Doug did his best not to chuckle while the pencil was still by his eyes, but let it loose when Terry finished. "What, I might get your cooties or something?" He snorted. "I'll take the risk." Especially given the elephant in the room, and the possibility of something much closer than sharing eyeliner. He opened his eyes and looked at the effect in the mirror. "So how do I look?" he asked.
"Eye infections are nasty little buggers," Terry answered, glancing to the mirror to see her own handiwork. "Like a raccoon," she judged with a smile that was coming closer and closer to sincere and relaxed. "We are needing the baggy jeans and chains to be proper though, I am thinking."
Doug examined himself, and shook his head. "I was going to go with swagger cane and a black bowler, and call everyone 'droog'," he said with a wink.
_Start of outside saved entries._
Definition middle_m (t : middle) : double := S_ t.

Record deviation := mk_deviation { base_ : middle; D_ : middle }.

Definition deviation_make (initial coeff : double) : deviation :=
  mk_deviation (mk_middle initial coeff) (mk_middle (of_Z 0) coeff).

Definition deviation_add (val : double) (t : deviation) : deviation :=
  let b := middle_add val (base_ t) in
  let x := (middle_m b - val)%double in
  mk_deviation b (middle_add (x * x)%double (D_ t)).

Definition deviation_d (t : deviation) : double := SpecFloat.SFsqrt 53 1024 (middle_m (D_ t)).

Definition gen_max (t : deviation) : double := (middle_m (base_ t) + of_Z 3 * deviation_d t)%double.

(** ** [TAvgTracker] *)

Record avg := mk_avg { avg_v : list double; avg_sum : double; avg_c : Z }.

Definition avg_make (N : Z) (v : double) : avg := mk_avg (replicate (Z.to_nat N) v) (v * of_Z N)%double 0.

Definition avg_get (N : Z) (t : avg) : double := (avg_sum t / of_Z N)%double.

Definition avg_add (N : Z) (v : double) (t : avg) : option avg :=
  let* old := zget (avg_v t) (avg_c t) in
  let* vs := zset (avg_v t) (avg_c t) v in
  Some (mk_avg vs (avg_sum t - old + v)%double ((avg_c t + 1) mod N)).

(** ** [TTimeLimitedAvgTracker] *)

Record limited := mk_limited {
  V_ : list double; T_ : list Z; Cur_ : Z; Total_ : Z; Sum_ : double; Ttl_ : Z
}.

Section limited.
Context (N : Z).

(** The constructor leaves the arrays and [Sum_] as they are in memory. *)
Definition limited_make (v : list double) (t : list Z) (sum : double) (ttl : Z) : limited :=
  mk_limited v t 0 0 sum ttl.

Definition limited_add (now : Z) (v : double) (t : limited) : option limited :=
  if Total_ t =? N then
    let* old := zget (V_ t) (Cur_ t) in
    let* vs := zset (V_ t) (Cur_ t) v in
    let* ts := zset (T_ t) (Cur_ t) now in
    Some (mk_limited vs ts ((Cur_ t + 1) mod N) (Total_ t) (Sum_ t + v - old)%double (Ttl_ t))
  else
    let l := (Cur_ t + Total_ t) mod N in
    let* vs := zset (V_ t) l v in
    let* ts := zset (T_ t) l now in
    Some (mk_limited vs ts (Cur_ t) (Total_ t + 1) (Sum_ t + v)%double (Ttl_ t)).

(** The loop of [Check]. *)
Fixpoint check_loop (fuel : nat) (now : Z) (t : limited) : option limited :=
  match fuel with
  | O => Some t
  | S fuel =>
      if Total_ t =? 0 then Some t
      else
        let* s := zget (T_ t) (Cur_ t) in
        if Ttl_ t <? u64 (now - s) then
          let* v := zget (V_ t) (Cur_ t) in
          check_loop fuel now
            (mk_limited (V_ t) (T_ t) ((Cur_ t + 1) mod N) (Total_ t - 1) (Sum_ t - v)%double (Ttl_ t))
        else Some t
  end.

(** At most [Total_] items can be dropped; the last iteration sees that none is left. *)
Definition limited_check (now : Z) (t : limited) : option limited := check_loop (S (Z.to_nat (Total_ t))) now t.

Definition limited_get (now : Z) (t : limited) : option (double * Z * limited) :=
  let* t := limited_check now t in Some (Sum_ t, Total_ t, t).

(** *** The queue *)

(** The abstract tracker: the values with their times, oldest first, and the sum. *)
Definition expired (now ttl : Z) (x : double * Z) : bool := ttl <? u64 (now - snd x).

Fixpoint drop_expired (now ttl : Z) (q : list (double * Z)) (sum : double) : list (double * Z) * double :=
  match q with
  | x :: q' => if expired now ttl x then drop_expired now ttl q' (sum - fst x)%double else (q, sum)
  | [] => ([], sum)
  end.

Definition enqueue (now : Z) (v : double) (q : list (double * Z)) (sum : double) : list (double * Z) * double :=
  match q with
  | x :: q' => if zlen q =? N then (q' ++ [(v, now)], sum + v - fst x)%double
               else (q ++ [(v, now)], sum + v)%double
  | [] => ([(v, now)], sum + v)%double
  end.

(** The ring buffer holds the queue [q] from [Cur_] on. *)
Record ring (t : limited) (q : list (double * Z)) : Prop := {
  rg_v : zlen (V_ t) = N;
  rg_t : zlen (T_ t) = N;
  rg_cur : 0 <= Cur_ t < N;
  rg_total : Total_ t = zlen q;
  rg_size : zlen q <= N;
  rg_items i v s : zget q i = Some (v, s) ->
    zget (V_ t) ((Cur_ t + i) mod N) = Some v /\ zget (T_ t) ((Cur_ t + i) mod N) = Some s
}.

Lemma mod_next c i : 0 < N -> ((c + 1) mod N + i) mod N = (c + (i + 1)) mod N.
Proof. intros HN. rewrite Z.add_mod_idemp_l by lia. f_equal. lia. Qed.

Lemma mod_ne c i j : 0 <= i < N -> 0 <= j < N -> i <> j -> (c + i) mod N <> (c + j) mod N.
Proof.
  intros Hi Hj Hne E. apply Hne. rewrite <- (Z.mod_small i N), <- (Z.mod_small j N) by lia.
  replace i with (c + i - c) by lia. replace j with (c + j - c) by lia.
  by rewrite Zminus_mod, E, <- Zminus_mod.
Qed.

Lemma mod_range c i : 0 < N -> 0 <= (c + i) mod N < N.
Proof. intros. apply Z.mod_pos_bound. lia. Qed.

(** Dropping the oldest item. *)
Lemma ring_tail t x q sum :
  ring t (x :: q) -> ring (mk_limited (V_ t) (T_ t) ((Cur_ t + 1) mod N) (Total_ t - 1) sum (Ttl_ t)) q.
Proof.
  intros [Hv Ht Hc Htot Hs Hi]. rewrite zlen_cons in *. pose proof (zlen_nonneg q).
  split; cbn; try done; try lia; [apply mod_range; lia|].
  intros i v s E. pose proof (zget_Some_bound _ _ _ E). rewrite mod_next by lia. apply Hi.
  rewrite zget_cons_pos by lia. by replace (i + 1 - 1) with i by lia.
Qed.

Lemma ring_head t x q : ring t (x :: q) -> zget (V_ t) (Cur_ t) = Some (fst x) /\ zget (T_ t) (Cur_ t) = Some (snd x).
Proof.
  intros [_ _ Hc _ _ Hi]. destruct x as [v s]. specialize (Hi 0 v s). rewrite Z.add_0_r, Z.mod_small in Hi by lia.
  by apply Hi.
Qed.

Lemma check_loop_ok q : forall fuel now t,
  ring t q -> (length q < fuel)%nat ->
  exists t', check_loop fuel now t = Some t' /\
    ring t' (fst (drop_expired now (Ttl_ t) q (Sum_ t))) /\ Sum_ t' = snd (drop_expired now (Ttl_ t) q (Sum_ t)) /\
    Ttl_ t' = Ttl_ t.
Proof.
  induction q as [|x q IH]; intros fuel now t Hr Hf; (destruct fuel as [|fuel]; [cbn in Hf; lia|]); cbn [check_loop].
  - rewrite (rg_total _ _ Hr). cbn. by exists t.
  - pose proof (rg_total _ _ Hr) as Et. rewrite zlen_cons in Et. pose proof (zlen_nonneg q).
    rewrite (proj2 (Z.eqb_neq _ _)) by lia. destruct (ring_head _ _ _ Hr) as [Ev Es]. rewrite Es, Ev.
    cbn [drop_expired]. unfold expired. destruct (Ttl_ t <? u64 (now - snd x)) eqn:E; [|by exists t].
    apply (IH fuel now _ (ring_tail _ _ _ _ Hr)). cbn in Hf. lia.
Qed.

(** Writing the item behind the last one. *)
Lemma ring_write t q cur total sum ttl vs ts v now :
  0 < N -> zlen (V_ t) = N -> zlen (T_ t) = N -> 0 <= cur < N -> zlen q < N -> total = zlen q + 1 ->
  (forall i v s, zget q i = Some (v, s) ->
     zget (V_ t) ((cur + i) mod N) = Some v /\ zget (T_ t) ((cur + i) mod N) = Some s) ->
  zset (V_ t) ((cur + zlen q) mod N) v = Some vs -> zset (T_ t) ((cur + zlen q) mod N) now = Some ts ->
  ring (mk_limited vs ts cur total sum ttl) (q ++ [(v, now)]).
Proof.
  intros HN Hv Ht Hc Hq -> Hi Ev Et. pose proof (zlen_nonneg q).
  assert (El : zlen (q ++ [(v, now)]) = zlen q + 1) by by rewrite zlen_app.
  split; cbn [V_ T_ Cur_ Total_]; rewrite ?El, ?(zlen_zset _ _ _ _ Ev), ?(zlen_zset _ _ _ _ Et); try done; try lia.
  intros i w s E. pose proof (zget_Some_bound _ _ _ E) as Hb. rewrite El in Hb.
  destruct (decide (i = zlen q)) as [->|Hne].
  - rewrite zget_app_r in E by lia. rewrite Z.sub_diag in E. cbn in E. injection E as <- <-.
    by rewrite (zget_zset_eq _ _ _ _ Ev), (zget_zset_eq _ _ _ _ Et).
  - rewrite zget_app_l in E by lia. destruct (Hi i w s E) as [E1 E2].
    by rewrite (zget_zset_ne _ _ _ _ _ Ev), (zget_zset_ne _ _ _ _ _ Et) by (apply mod_ne; lia).
Qed.

Lemma limited_add_ok t q now v :
  0 < N -> ring t q ->
  exists t', limited_add now v t = Some t' /\ ring t' (fst (enqueue now v q (Sum_ t))) /\
    Sum_ t' = snd (enqueue now v q (Sum_ t)) /\ Ttl_ t' = Ttl_ t.
Proof.
  intros HN Hr. pose proof Hr as [Hv Ht Hc Htot Hs Hi]. unfold limited_add. rewrite Htot.
  destruct (zlen q =? N) eqn:E; b2p.
  - destruct q as [|x q]; [rewrite zlen_nil in E; lia|]. pose proof (ring_tail t x q (Sum_ t) Hr) as [_ _ _ _ _ Hi'].
    destruct (ring_head _ _ _ Hr) as [-> _]. rewrite zlen_cons in *. cbn [Cur_ V_ T_] in Hi'.
    destruct (zset_is_Some (V_ t) (Cur_ t) v) as [vs Ev]; [lia|]. destruct (zset_is_Some (T_ t) (Cur_ t) now) as [ts Et]; [lia|].
    rewrite Ev, Et. eexists. split; [done|]. cbn [enqueue]. rewrite zlen_cons, (proj2 (Z.eqb_eq _ _)) by lia.
    cbn [fst snd Sum_ Ttl_]. split; [|done]. apply (ring_write t q); try done; try lia; [apply mod_range; lia| |].
    all: rewrite mod_next by lia; replace (Cur_ t + (zlen q + 1)) with (Cur_ t + 1 * N) by lia;
      by rewrite Z.mod_add, Z.mod_small by lia.
  - destruct (zset_is_Some (V_ t) ((Cur_ t + zlen q) mod N) v) as [vs Ev]; [rewrite Hv; apply mod_range; lia|].
    destruct (zset_is_Some (T_ t) ((Cur_ t + zlen q) mod N) now) as [ts Et]; [rewrite Ht; apply mod_range; lia|].
    rewrite Ev, Et. eexists. split; [done|].
    assert (Eq : enqueue now v q (Sum_ t) = (q ++ [(v, now)], Sum_ t + v)%double).
    { unfold enqueue. destruct q; [done|]. by rewrite (proj2 (Z.eqb_neq _ _)). }
    rewrite Eq. split; [|done]. by apply (ring_write t q); try done; try lia.
Qed.
End limited.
He shrugged. "Much more flattering on you than me, though," he decided.
"Droog? And people make fun of /my/ sayings," Terry snorted and rubbed at the corner of her eye with her fingertip.
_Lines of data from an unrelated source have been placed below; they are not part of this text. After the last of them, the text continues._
Definition Smooth (b : robust_backend) (x : double) : double :=
  let rc := u64 (rb_fail b + rb_succ b) in
  if 1000 <? rc then x else (of_Z rc * x / of_Z 1000)%double.

Definition set_rb (b : robust_backend) (w : double) : robust_backend :=
  mk_rb (rb_descr b) w (InitialWeight_ b) (rb_fail b) (rb_succ b).

Definition AdjustByError (val : bool) (b : robust_backend) (sr : middle) : robust_backend * middle :=
  let prev := Smooth b (middle_m sr) in
  let sr := middle_add (of_Z (if val then 1 else 0)) sr in
  let next := Smooth b (middle_m sr) in
  let c := ((lit 1 100 + next) / (lit 1 100 + prev))%double in
  let wt := rb_weight b in
  let init := InitialWeight_ b in
  let c := if val
           then (c * (of_Z 1 + lit 1 100 * (init - wt) / (wt + init * lit 1 10000)))%double
           else c in
  (set_rb b (wt * c)%double, sr).

Definition robust_complete (i answerTime : Z) (s : robust) : option robust :=
  let* b := zget (rb_list s) i in
  let* m0 := median_get 300 90 (Tr_ s) in
  let prev := Smooth b m0 in
  let* tr := median_add 300 (of_Z answerTime) (Tr_ s) in
  let* m1 := median_get 300 90 tr in
  let next := Smooth b m1 in
  let b := mk_rb (rb_descr b) (rb_weight b * ((of_Z 1 + prev) / (of_Z 1 + next)))%double (InitialWeight_ b)
             (rb_fail b) (u64 (rb_succ b + 1)) in
  let '(b, sr) := AdjustByError true b (Sr_ s) in
  let* l := zset (rb_list s) i b in
  Some (mk_robust l (Count_ s) tr sr).

Definition robust_failed (i : Z) (s : robust) : option robust :=
  let* b := zget (rb_list s) i in
  let b := mk_rb (rb_descr b) (rb_weight b) (InitialWeight_ b) (u64 (rb_fail b + 1)) (rb_succ b) in
  let '(b, sr) := AdjustByError false b (Sr_ s) in
  let* l := zset (rb_list s) i b in
  Some (mk_robust l (Count_ s) (Tr_ s) sr).

Definition Step (b : robust_backend) : robust_backend :=
  let al := lit 9999 10000 in
  set_rb b (al * rb_weight b + (of_Z 1 - al) * InitialWeight_ b)%double.

Definition robust_next (s : robust) (w : W) : option (option Z * robust * W) :=
  let l := map Step (rb_list s) in
  let c := (of_Z (Count_ s) / sum_doubles (map rb_weight l))%double in
  let l := map (fun b => set_rb b (rb_weight b * c)%double) l in
  let '(r, w) := random_double w in
  let rnd := (r * of_Z (Count_ s))%double in
  let* i := choose_above rnd (of_Z 0) 0 (map rb_weight l) in
  Some (Some i, mk_robust l (Count_ s) (Tr_ s) (Sr_ s), w).

#[export] Instance robust_backends : IBackEnds W robust := {
  Size := Count_;
  DoNext _ := robust_next;
  OnCompleteRequest b d s w := let* s := robust_complete b d s in Some (s, w);
  OnFailRequest b _ s w := let* s := robust_failed b s in Some (s, w)
}.

(** ** [weighted.cpp] *)

Record weighted_backend := mk_wb {
  wb_descr : descr; wb_weight : double; Emergency_ : double; FailRate_ : middle; wb_succ : Z; wb_fail : Z
}.

Record weighted := mk_weighted { wb_list : list weighted_backend; SearchTime_ : middle }.

Definition weighted_make (d : descr) : weighted_backend :=
  mk_wb d (of_Z 1) (of_Z 0) (mk_middle (of_Z 0) (lit 99 100)) 0 0.

Definition CreateWeighted (c : config) : res weighted :=
  let! l := ForEach (add_descr weighted_make) c [] in
  Ret (mk_weighted l (mk_middle (of_Z 1000000) (lit 99 100))).

Definition SetWeight (b : weighted_backend) (x : double) : weighted_backend :=
  mk_wb (wb_descr b) x (Emergency_ b) (FailRate_ b) (wb_succ b) (wb_fail b).

Definition AddEmergency (x : double) (b : weighted_backend) : weighted_backend :=
  mk_wb (wb_descr b) (wb_weight b) (Emergency_ b + x)%double (FailRate_ b) (wb_succ b) (wb_fail b).

Definition GetFailRate (b : weighted_backend) : double := Min (middle_m (FailRate_ b)) (lit 99 100).

Definition weighted_normalize (l : list weighted_backend) : list weighted_backend :=
  let sum := sum_doubles (map wb_weight l) in
  map (fun b => SetWeight b (wb_weight b / sum)%double) l.

(** The back end under [OnCompleteRequest] is one of those that are normalised. *)
Definition weighted_complete (i answerTime : Z) (s : weighted) : option weighted :=
  let* b := zget (wb_list s) i in
  let oldTime := middle_m (SearchTime_ s) in
  let st := middle_add (of_Z answerTime) (SearchTime_ s) in
  let b := mk_wb (wb_descr b) (wb_weight b * ((oldTime + of_Z 1) / (middle_m st + of_Z 1)))%double
             (Emergency_ b) (FailRate_ b) (u64 (wb_succ b + 1)) (wb_fail b) in
  let* l := zset (wb_list s) i b in
  let l := weighted_normalize l in
  let* l := update i (fun b => mk_wb (wb_descr b) (wb_weight b) (Emergency_ b) (middle_add (of_Z 0) (FailRate_ b))
                                 (wb_succ b) (wb_fail b)) l in
  Some (mk_weighted l st).

Definition weighted_failed (i : Z) (s : weighted) : option weighted :=
  let* l := update i (fun b => mk_wb (wb_descr b) (wb_weight b) (Emergency_ b) (middle_add (of_Z 1) (FailRate_ b))
                                 (wb_succ b) (u64 (wb_fail b + 1))) (wb_list s) in
  Some (mk_weighted l (SearchTime_ s)).

(** The loop of [Choose]: the greatest emergency so far and where it was seen. *)
Fixpoint greatest (l : list double) (i : Z) (max : double) (retval : Z) : Z :=
  match l with
  | [] => retval
  | cur :: l' => if dlt max cur then greatest l' (i + 1) cur i else greatest l' (i + 1) max retval
  end.

Definition Choose (l : list weighted_backend) : option (Z * list weighted_backend) :=
  let* first := zget l 0 in
  let max := Emergency_ first in
  let l := map (fun b => AddEmergency (wb_weight b) b) l in
  let retval := greatest (map Emergency_ l) 0 max 0 in
  let* l := update retval (AddEmergency (of_Z (-1))) l in
  Some (retval, l).

(** [while (!retval && --count)]; [count] is the number of iterations left. *)
Fixpoint weighted_loop (count : nat) (l : list weighted_backend) (w : W) : option (option Z * list weighted_backend * W) :=
  match count with
  | O => Some (None, l, w)
  | S count =>
      let* (i, l) := Choose l in
      let* b := zget l i in
      let '(r, w) := random_double w in
      if dlt r (GetFailRate b) then weighted_loop count l w else Some (Some i, l, w)
  end.

Definition weighted_next (s : weighted) (w : W) : option (option Z * weighted * W) :=
  let* _ := zget (wb_list s) 0 in
  let* (retval, l, w) := weighted_loop (Z.to_nat (zlen (wb_list s) - 1)) (wb_list s) w in
  Some (Some (match retval with Some i => i | None => 0 end), mk_weighted l (SearchTime_ s), w).

#[export] Instance weighted_backends : IBackEnds W weighted := {
  Size s := zlen (wb_list s);
  DoNext _ := weighted_next;
  OnCompleteRequest b d s w := let* s := weighted_complete b d s in Some (s, w);
  OnFailRequest b _ s w := let* s := weighted_failed b s in Some (s, w)
}.

(** ** [pidgroup.cpp] *)

Record pid_backend := mk_pid {
  pb_descr : descr; pb_weight : double; BalanceWeight_ : double; Data_ : double; TimeRate_ : middle
}.

Record pidgroup := mk_pidgroup { pb_list : list pid_backend; pb_search : middle }.

Definition pid_make (d : descr) : pid_backend :=
  mk_pid d (Weight_ d) (Weight_ d) (of_Z 1) (mk_middle (of_Z 300000) (lit 9 10)).

Definition CreatePIDGroup (c : config) : res pidgroup :=
  let! l := ForEach (add_descr pid_make) c [] in
  Ret (mk_pidgroup l (mk_middle (of_Z 1000000) (lit 99 100))).

Definition FailAnswerTime (answerTime : double) : double := of_Z 1000000.

Definition Warm (b : pid_backend) : pid_backend :=
  mk_pid (pb_descr b) (pb_weight b) (BalanceWeight_ b) (Data_ b * lit 9999 10000)%double (TimeRate_ b).

Definition pid_share (b : pid_backend) : double := (BalanceWeight_ b / (Data_ b + lit 1 10000))%double.

Definition pid_normalize (l : list pid_backend) : list pid_backend :=
  let sum := sum_doubles (map pid_share l) in
  map (fun b => Warm (mk_pid (pb_descr b) (pid_share b / sum)%double (BalanceWeight_ b) (Data_ b) (TimeRate_ b))) l.

(** [TBackEnd::Normalize]: first order prediction. *)
Definition pid_predict (answerTime search : double) (b : pid_backend) : pid_backend :=
  let oldTime := middle_m (TimeRate_ b) in
  let tr := middle_add answerTime (TimeRate_ b) in
  let newTime := middle_m tr in
  let p := if dlt oldTime (lit 3 2 * newTime)%double then (of_Z 2 * newTime - oldTime)%double else newTime in
  mk_pid (pb_descr b) (pb_weight b) (BalanceWeight_ b) ((p + of_Z 1) / (search + of_Z 1))%double tr.

Definition pid_request (i : Z) (searchTime answerTime : double) (s : pidgroup) : option pidgroup :=
  let st := middle_add searchTime (pb_search s) in
  let* l := update i (pid_predict answerTime (middle_m st)) (pb_list s) in
  Some (mk_pidgroup (pid_normalize l) st).

(** [acc += Weight_; if (acc >= threshold) return it], a null pointer at the end. *)
Fixpoint choose_reaching (threshold acc : double) (i : Z) (l : list double) : option Z :=
  match l with
  | [] => None
  | x :: l' =>
      let acc := (acc + x)%double in
      if dle threshold acc then Some i else choose_reaching threshold acc (i + 1) l'
  end.

Definition pid_next (s : pidgroup) (w : W) : option (option Z * pidgroup * W) :=
  let '(threshold, w) := random_double w in
  Some (choose_reaching threshold (of_Z 0) 0 (map pb_weight (pb_list s)), s, w).

#[export] Instance pid_backends : IBackEnds W pidgroup := {
  Size s := zlen (pb_list s);
  DoNext _ := pid_next;
  OnCompleteRequest b d s w := let* s := pid_request b (of_Z d) (of_Z d) s in Some (s, w);
  OnFailRequest b d s w := let* s := pid_request b (of_Z d) (FailAnswerTime (of_Z d)) s in Some (s, w)
}.

(** ** Facts *)

(** The back ends of a list, by position. *)
Definition indices {B} (l : list B) : list Z := map Z.of_nat (seq 0 (length l)).

Lemma elem_indices {B} (l : list B) i : i ∈ indices l <-> 0 <= i < zlen l.
Proof.
  unfold indices, zlen. rewrite list_elem_of_In, in_map_iff. split.
  - intros (n & <- & Hn). apply in_seq in Hn. lia.
  - intros Hi. exists (Z.to_nat i). split; [lia|]. apply in_seq. lia.
Qed.

Lemma indices_len {B C} (l : list B) (l' : list C) : zlen l' = zlen l -> indices l' = indices l.
Proof. unfold indices, zlen. intros El. by rewrite (Nat2Z.inj _ _ El). Qed.

Lemma zlen_indices {B} (l : list B) : zlen (indices l) = zlen l.
Proof. unfold indices, zlen. by rewrite length_map, length_seq. Qed.

Lemma zlen_map {A B} (f : A -> B) l : zlen (map f l) = zlen l.
Proof. unfold zlen. by rewrite length_map. Qed.

Lemma update_ok {B} i (f : B -> B) l : 0 <= i < zlen l -> exists l', update i f l = Some l' /\ zlen l' = zlen l.
Proof.
  intros Hi. unfold update. destruct (zget_is_Some l i Hi) as [x ->]. destruct (zset_is_Some l i (f x) Hi) as [l' El].
  exists l'. split; [done|]. by rewrite (zlen_zset _ _ _ _ El).
Qed.

(** The running sums. *)
Definition prefix (l : list double) (cur : double) (k : nat) : double := fold_left dadd (take k l) cur.

Lemma choose_above_spec rnd l : forall cur i,
  match choose_above rnd cur i l with
  | Some j => i <= j < i + zlen l /\ dlt rnd (prefix l cur (Z.to_nat (j - i + 1))) = true /\
              forall k, (0 < k <= Z.to_nat (j - i))%nat -> dlt rnd (prefix l cur k) = false
  | None => forall k, (0 < k <= length l)%nat -> dlt rnd (prefix l cur k) = false
  end.
Proof.
  induction l as [|x l IH]; intros cur i; cbn [choose_above]; [cbn; lia|].
  destruct (dlt rnd (cur + x)%double) eqn:El.
  - rewrite zlen_cons. pose proof (zlen_nonneg l). replace (i - i + 1) with 1 by lia. rewrite Z.sub_diag. cbn.
    split; [lia|]. split; [done|]. lia.
  - specialize (IH (cur + x)%double (i + 1)). destruct (choose_above _ _ _ l) as [j|].
    + destruct IH as (Hj & Ht & Hf). rewrite zlen_cons. split; [lia|].
      replace (Z.to_nat (j - i + 1)) with (S (Z.to_nat (j - (i + 1) + 1))) by lia. split; [done|].
      intros [|[|k]] Hk; [lia|done|]. apply (Hf (S k)). lia.
    + intros [|[|k]] Hk; [lia|done|]. apply (IH (S k)). cbn in Hk. lia.
Qed.

Lemma greatest_range l : forall i max r, greatest l i max r = r \/ i <= greatest l i max r < i + zlen l.
Proof.
  induction l as [|x l IH]; intros i max r; cbn [greatest]; [by left|]. rewrite zlen_cons. pose proof (zlen_nonneg l).
  destruct (dlt max x).
  - destruct (IH (i + 1) x i) as [->|?]; lia.
  - destruct (IH (i + 1) max r) as [->|?]; [by left|lia].
Qed.

(** The choice is the first of the greatest values, or the default when no value is
    above the initial maximum. *)
Lemma greatest_max l : forall i max r,
  is_nan max = false -> Forall (fun x => is_nan x = false) l ->
  let j := greatest l i max r in
  (j = r /\ Forall (fun x => dlt max x = false) l) \/
  (exists v, zget l (j - i) = Some v /\ dlt max v = true /\ Forall (fun x => dlt v x = false) l).
Proof.
  induction l as [|x l IH]; intros i max r Hm Hl; cbn [greatest]; [by left|]. apply Forall_cons in Hl as [Hx Hl].
  assert (Hget : forall j v, zget l (j - (i + 1)) = Some v -> zget (x :: l) (j - i) = Some v).
  { intros j v Ej. pose proof (zget_Some_bound _ _ _ Ej). rewrite zget_cons_pos by lia. by replace (j - i - 1) with (j - (i + 1)) by lia. }
  destruct (dlt max x) eqn:Ex.
  - right. destruct (IH (i + 1) x i Hx Hl) as [[-> Hf]|(v & Ev & Hv & Hf)].
    + exists x. rewrite Z.sub_diag, zget_cons_0. split; [done|]. split; [done|]. apply Forall_cons. split; [|done].
      apply not_true_is_false. rewrite dlt_spec by done. apply key_lt_irrefl.
    + exists v. assert (Hvn : is_nan v = false).
      { unfold zget in Ev. destruct (_ <=? _); [|done]. rewrite Forall_lookup in Hl. by eapply Hl. }
      split; [by apply Hget|]. rewrite dlt_spec in Ex, Hv by done.
      split; [rewrite dlt_spec by done; by eapply key_lt_trans|]. apply Forall_cons. split; [|done].
      apply not_true_is_false. rewrite dlt_spec by done. intros Hc. eapply key_lt_irrefl, key_lt_trans; done.
  - destruct (IH (i + 1) max r Hm Hl) as [[-> Hf]|(v & Ev & Hv & Hf)].
    + left. split; [done|]. by apply Forall_cons.
    + right. exists v. split; [by apply Hget|]. split; [done|]. apply Forall_cons. split; [|done].
      assert (Hvn : is_nan v = false).
      { unfold zget in Ev. destruct (_ <=? _); [|done]. rewrite Forall_lookup in Hl. by eapply Hl. }
      apply not_true_is_false. intros Hc. rewrite dlt_spec in Hc, Hv by done.
      assert (dlt max x = true) by (rewrite dlt_spec by done; by eapply key_lt_trans). congruence.
Qed.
Doug blinked as he carefully cleaned his own eye. "A Clockwork Orange? Malcolm McDowell? 'A bit of the old ultraviolence'?" He threw his hands up in mock frustration. "My references are completely unappreciated."
Terry looked entirely unsympathetic, lips pulled into a mildly amused twist. "That they are, but at least you are not?" She handed back the eyeliner pencil, letting her fingers linger against his for a moment. "Thanks, Doug."
There. Finally something like a real smile. Totally worth it, Doug decided. "You're welcome," he told her, taking her hand in his free one and squeezing softly as he put the eyeliner back in his pocket.
The apartment has felt pretty crowded since Terry returned yesterday, despite her attempts to spend as much time out of it as possible. Still dressed from a visit into the office, she'd hit the corner bodega on her way home from the looks of the bags on her arms as she climbed the stairs. An apartment guide stuck out of the top of one of the bags, and she juggled keys around in her hand.
Doug was not above using email headers to track down a person's location at the best of times. And these weren't perhaps the best of times. He knew that Terry had been 'couchsurfing' of late, going from place to place and staying with friends. That meant that she could be a handful of places, so it had been a bit more work for him to track her down than it had been for her to find his apartment.
But he was very good at his job, and the security protocols of the Xavier's journal and email systems weren't exactly designed to impede him, since he'd done a good portion of the design himself.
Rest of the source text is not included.